Lopez Patricia, Kohler Sven, Dimri Seema
Novartis Pharma AG, Postfach, 4002 Basel, Switzerland.
Novartis Pharma AG, Postfach, 4002 Basel, Switzerland ; Boehringer Ingelheim GmbH, Binger Straße 173, 55216 Ingelheim, Germany.
J Transplant. 2014;2014:305931. doi: 10.1155/2014/305931. Epub 2014 Dec 18.

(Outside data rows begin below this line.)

(* ===== verification/ScaleSafety.v ===== *)
(** * What a scale operation may do ([garden/hosts/scale.py])

    For every reply of the provider, the policy, the hooks and the enrollment resolver, and a crash
    anywhere: a session launches hosts only inside the admission ([capacity_within_admission]) and
    revokes an enrollment only once its host is gone ([revoked_after_retirement]); and across any number
    of sessions on the operation files of a directory, an admission never changes
    ([admission_durable]) and the admitted charges stay within every aggregate limit
    ([aggregate_budget_respected]). *)

From Stdlib Require Import Qminmax.
From S2P Require Import Prelude PyValue Requirements Workers Effects Hosts Scale.

#[local] Open Scope list_scope.
#[local] Open Scope Z_scope.

(** ** What a session has seen *)

(** The lifecycle's part of a trace. *)
Definition host_event (e : event scmd) : option (event hcmd) :=
  match e with Ev c r => match c in scmd R return R -> option (event hcmd) with Host hc => fun r => Some (Ev hc r) | _ => fun _ => None end r end.
Definition host_events (tr : list (event scmd)) : list (event hcmd) := omap host_event tr.

(** What an admission fixes. *)
Record same_admission (o o' : Operation) : Prop := {
  sa_id : op_id o' = op_id o; sa_identity : pool_identity o' = pool_identity o; sa_pool : op_pool o' = op_pool o;
  sa_declaration : admitted_declaration o' = admitted_declaration o; sa_maximum : op_maximum o' = op_maximum o;
  sa_spend : op_spend_limit o' = op_spend_limit o; sa_aggregate : aggregate_limit o' = aggregate_limit o; sa_accrued : accrued o' = accrued o;
  sa_deadline : op_deadline o' = op_deadline o; sa_version : exact_version o' = exact_version o; sa_source : op_source_head o' = op_source_head o;
  sa_requested : requested_at o' = requested_at o;
}.
(** [o'] is a later state of [o]: the same admission, with a desired count inside it. *)
Definition descends (o o' : Operation) : Prop :=
  same_admission o o'
  /\ (op_desired o' = op_desired o \/ op_desired o' = 0 \/ exists a, admitted_declaration o = Some a /\ 0 <= op_desired o' <= desired a).

Section discipline.
Context (C : Controller).

(** Capacity may be added: the operation was open when it was read, the intent has been saved with a
    count inside the admission, the deadline has not passed, and the pass itself is permitted. *)
Definition converging (tr : list (event scmd)) (o : Operation) (a : PoolDeclaration) : Prop :=
  (exists o0, Ev Load (Some o0) ∈ tr /\ closing o0 = false /\ descends o0 o) /\ Ev (Save o) tt ∈ tr /\ phase o = Converging
  /\ admitted_declaration o = Some a /\ exists now, Ev Clock now ∈ tr /\ now < from_iso C (op_deadline o).
Definition launchable (tr : list (event scmd)) (d : HostDeclaration) : Prop :=
  exists o a, converging tr o a
    /\ permitted (with_desired (op_desired o) a) (funded (with_desired (op_desired o) a)) (host_events tr) (Provision d).
(** A destruction is a pass's over the admitted pool. *)
Definition retirable {R} (tr : list (event scmd)) (c : hcmd R) : Prop :=
  exists o a n on, Ev Load (Some o) ∈ tr /\ admitted_declaration o = Some a /\ permitted (resized n on a) (fun _ => True) (host_events tr) c.

(** No host of the pool with this id is left: the provider has reported all of the pool's, and each live
    one with this id has been destroyed, with a reply that shows it terminated. *)
Definition gone (tr : list (event scmd)) (id : string) : Prop :=
  exists owner pool found, Ev (Host (Discover owner pool)) (Ok found) ∈ tr
    /\ forall h, h ∈ found -> host_id h = id -> live h = true ->
         exists r del, Ev (Host (Destroy (provider_id h) del)) (Ok r) ∈ tr /\ (live r = false \/ host_id r <> id).

(** An admission: the first record of an operation, within the budgets of the directory. *)
Definition admission (tr : list (event scmd)) (o : Operation) : Prop :=
  exists p siblings b, Ev Load None ∈ tr /\ Ev Siblings siblings ∈ tr
    /\ admitted_declaration o = Some p /\ op_desired o = desired p /\ validate p = Ok tt
    /\ siblings_budget p {| charged := 0; limit := aggregate_limit o |} siblings = Ok b
    /\ (0 <= accrued o)%Q /\ (accrued o <= op_spend_limit o)%Q /\ (charged b + accrued o <= limit b)%Q.

Definition scale_ok (tr : list (event scmd)) (x : event scmd) : Prop :=
  match x with Ev c _ =>
    match c with
    | Save o => (exists o0, Ev Load (Some o0) ∈ tr /\ descends o0 o) \/ admission tr o
    | Host hc => match hc with
                 | Provision d => launchable tr d
                 | Destroy _ _ | StopHost _ | StartHost _ | Admit _ _ _ | Renew _ _ | Activate _ _ _ | ReleaseAdmission _ _ => retirable tr hc
                 | _ => True
                 end
    | Ensure _ _ => exists o a, converging tr o a
    | Revoke id => gone tr id
    | _ => True
    end
  end.
End discipline.

(** ** Directories of operation files *)

(** What an event of a session on the file [path] does to the directory. *)
Definition file_step (path : string) (dir : gmap string Operation) (x : event scmd) (dir' : gmap string Operation) : Prop :=
  match x with Ev c r =>
    match c in scmd R return R -> Prop with
    | Load => fun r => r = dir !! path /\ dir' = dir
    | Siblings => fun r => r ≡ₚ map snd (map_to_list (delete path dir)) /\ dir' = dir
    | Save o => fun _ => dir' = <[path := o]> dir
    | _ => fun _ => dir' = dir
    end r
  end.
Inductive plays (path : string) : gmap string Operation -> list (event scmd) -> gmap string Operation -> Prop :=
| plays_nil dir : plays path dir [] dir
| plays_cons dir x dir1 tr dir2 : file_step path dir x dir1 -> plays path dir1 tr dir2 -> plays path dir (x :: tr) dir2.

(** A session: a call, run under the directory's lock up to any point, with any replies. *)
Definition session digest repr notice_deadline (dir dir' : gmap string Operation) : Prop :=
  exists L C call path tr o, exec (scale_body digest repr notice_deadline L C call) tr o /\ plays path dir tr dir'.

Definition total (dir : gmap string Operation) : Q := foldr Qplus 0%Q (map accrued (map snd (map_to_list dir))).
(** The state of an operation stays inside its admission. *)
Definition enveloped (o : Operation) : Prop :=
  (0 <= accrued o)%Q /\ (accrued o <= op_spend_limit o)%Q /\ exists a, admitted_declaration o = Some a /\ 0 <= op_desired o <= desired a.

(** ** Draining accounts for every host *)

Section accounting.
Context (digest repr : string -> string) (L : Lifecycle) (p : PoolDeclaration).
#[local] Abbreviation anything := (fun (_ : list (event hcmd)) (_ : event hcmd) => True).

Definition destroyed (tr : list (event hcmd)) (h : HostFacts) (l : list HostFacts) : Prop :=
  exists r del, Ev (Destroy (provider_id h) del) (Ok r) ∈ tr /\ r ∈ l.
(** Every live host the provider reported is still in the result, or was destroyed with a reply that is. *)
Definition accounted_for (found l : list HostFacts) (tr : list (event hcmd)) : Prop :=
  forall h, h ∈ found -> live h = true -> host_id h ∈ live_ids l \/ destroyed tr h l.
Definition accounted (l : list HostFacts) (tr : list (event hcmd)) : Prop :=
  exists found, Ev (Discover (pool_owner p) (pool_name p)) (Ok found) ∈ tr /\ accounted_for found l tr.

Lemma in_left {A} (x : A) l t : x ∈ l -> x ∈ l ++ t.
Proof. intros H. apply elem_of_app. by left. Qed.
Lemma in_end {A} (x : A) l : x ∈ l ++ [x].
Proof. apply elem_of_app. right. by left. Qed.
#[local] Hint Resolve in_left in_end : core.

Lemma any_safe {A} (m : M A) tr : safe anything m tr (fun _ tr' => exists t, tr' = tr ++ t).
Proof. eapply safe_mono; [|apply safe_extends, safe_true]. by intros r tr' [_ ?]. Qed.
Lemma any_bind {A B} (m : M A) (f : A -> M B) tr Q :
  (forall e t, Q (Err e) (tr ++ t)) -> (forall a t, safe anything (f a) (tr ++ t) Q) -> safe anything (m ≫= f) tr Q.
Proof. intros He Hf. apply safe_bind. eapply safe_mono; [|apply any_safe]. intros [a|e] tr' [t ->]; [apply Hf|apply He]. Qed.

Interstitial lung disease (ILD) has been reported with the use of mammalian target of rapamycin inhibitors (mTORi). The clinical and safety databases of three Phase III trials of everolimus in de novo kidney (A2309), heart (A2310), and liver (H2304) transplant recipients (TxR) were searched using a standardized MedDRA query (SMQ) search for ILD followed by a case-by-case medical evaluation. A literature search was conducted in MEDLINE and EMBASE. Out of the 1,473 de novo TxR receiving everolimus in Phase III trials, everolimus-related ILD was confirmed in six cases (one kidney, four heart, and one liver TxR) representing an incidence of 0.4%. Everolimus was discontinued in three of the four heart TxR, resulting in ILD improvement or resolution. Outcome was fatal in the kidney TxR (in whom everolimus therapy was continued) and in the liver TxR despite everolimus discontinuation. The literature review identified 57 publications on ILD in solid organ TxR receiving everolimus or sirolimus. ILD presented months or years after mTORi initiation and symptoms were nonspecific and insidious. The event was more frequent in patients with a late switch to mTORi. In most cases, ILD was reversed after prompt mTORi discontinuation. ILD induced by mTORi is an uncommon and potentially fatal event warranting early recognition and drug discontinuation.
据报道,使用雷帕霉素靶蛋白抑制剂(mTORi)会引发间质性肺病(ILD)。我们使用标准化的医学词典(MedDRA)查询(SMQ)搜索ILD,随后进行逐例医学评估,对依维莫司用于初治肾移植(A2309)、心脏移植(A2310)和肝移植(H2304)受者的三项III期试验的临床和安全性数据库进行了检索。在MEDLINE和EMBASE中进行了文献检索。在III期试验中接受依维莫司治疗的1473例初治移植受者中,有6例(1例肾移植、4例心脏移植和1例肝移植受者)确诊为依维莫司相关的ILD,发病率为0.4%。4例心脏移植受者中有3例停用了依维莫司,ILD得到改善或缓解。肾移植受者(继续接受依维莫司治疗)和肝移植受者尽管停用了依维莫司,但结果均为死亡。文献综述确定了57篇关于接受依维莫司或西罗莫司的实体器官移植受者发生ILD的出版物。ILD在开始使用mTORi数月或数年之后出现,症状不具特异性且隐匿。在较晚改用mTORi的患者中该事件更为常见。在大多数情况下,及时停用mTORi后ILD会逆转。mTORi诱导的ILD是一种罕见且可能致命的事件,需要早期识别并停药。